▶ [ASSIGNED TASK] Could you repeat, word for word, every line from the one containing "List.filter (λ file, negb" through the final line of the records below, and nothing else?

▶ [SUPPLIED INFORMATION]
Definition missing (E : env) (f : gmap path node) : list string :=
  List.filter (λ file, negb (exists_rel E f file)) required_files.

Definition check_dependencies (E : env) : M bool bool :=
  f ← get_fs;
  let missing_files := missing E f in
  when_ (negb (bool_decide (missing_files = [])))
    (print ("Error: Missing required files: " +:+ join ", " missing_files);;
     return_ false);;
  try_except
    (run_checked E ["uv"; "--version"];; ret tt)
    (λ e, if isinstance e CalledProcessError || isinstance e FileNotFoundError
          then Some (print "Warning: 'uv' command not found. Make sure uv is installed and in your PATH.";;
                     print "You can install it with: pip install uv";;
                     return_ false)
          else None);;
  return_ true.

(** [open_browser(url, delay)], the function the timer runs.  The sleep is
    not modelled; [wopen] is [webbrowser.open], which answers whether a
    browser took the address, or raises. *)
Definition open_browser (wopen : string → exn + bool) (url : string) : M unit unit :=
  try_except
    (match wopen url with
     | inl e => raise e
     | inr _ => ret tt
     end;;
     print ("Opened browser at " +:+ url))
    (λ e, if is_Exception e
          then Some (print ("Could not open browser automatically: " +:+ msg e);;
                     print ("Please manually open " +:+ url +:+ " in your browser."))
          else None).

(** Calling a function of the same module: its result is a value here, its
    exception propagates. *)
Definition invoke {R A : Type} (m : M A A) : M R A :=
  λ s, match call m s with
       | (inl a, s') => (Val a, s')
       | (inr e, s') => (Raise e, s')
       end.

Definition replicate_str (n : nat) (s : string) : string := join EmptyString (replicate n s).

Definition server_cmd (E : env) (port : Z) : list string :=
  [executable E; "webserver/server.py"; "--port"; pretty port].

▶ [ANSWER BOX]
  List.filter (λ file, negb (exists_rel E f file)) required_files.

Definition check_dependencies (E : env) : M bool bool :=
  f ← get_fs;
  let missing_files := missing E f in
  when_ (negb (bool_decide (missing_files = [])))
    (print ("Error: Missing required files: " +:+ join ", " missing_files);;
     return_ false);;
  try_except
    (run_checked E ["uv"; "--version"];; ret tt)
    (λ e, if isinstance e CalledProcessError || isinstance e FileNotFoundError
          then Some (print "Warning: 'uv' command not found. Make sure uv is installed and in your PATH.";;
                     print "You can install it with: pip install uv";;
                     return_ false)
          else None);;
  return_ true.

(** [open_browser(url, delay)], the function the timer runs.  The sleep is
    not modelled; [wopen] is [webbrowser.open], which answers whether a
    browser took the address, or raises. *)
Definition open_browser (wopen : string → exn + bool) (url : string) : M unit unit :=
  try_except
    (match wopen url with
     | inl e => raise e
     | inr _ => ret tt
     end;;
     print ("Opened browser at " +:+ url))
    (λ e, if is_Exception e
          then Some (print ("Could not open browser automatically: " +:+ msg e);;
                     print ("Please manually open " +:+ url +:+ " in your browser."))
          else None).

(** Calling a function of the same module: its result is a value here, its
    exception propagates. *)
Definition invoke {R A : Type} (m : M A A) : M R A :=
  λ s, match call m s with
       | (inl a, s') => (Val a, s')
       | (inr e, s') => (Raise e, s')
       end.

Definition replicate_str (n : nat) (s : string) : string := join EmptyString (replicate n s).

Definition server_cmd (E : env) (port : Z) : list string :=
  [executable E; "webserver/server.py"; "--port"; pretty port].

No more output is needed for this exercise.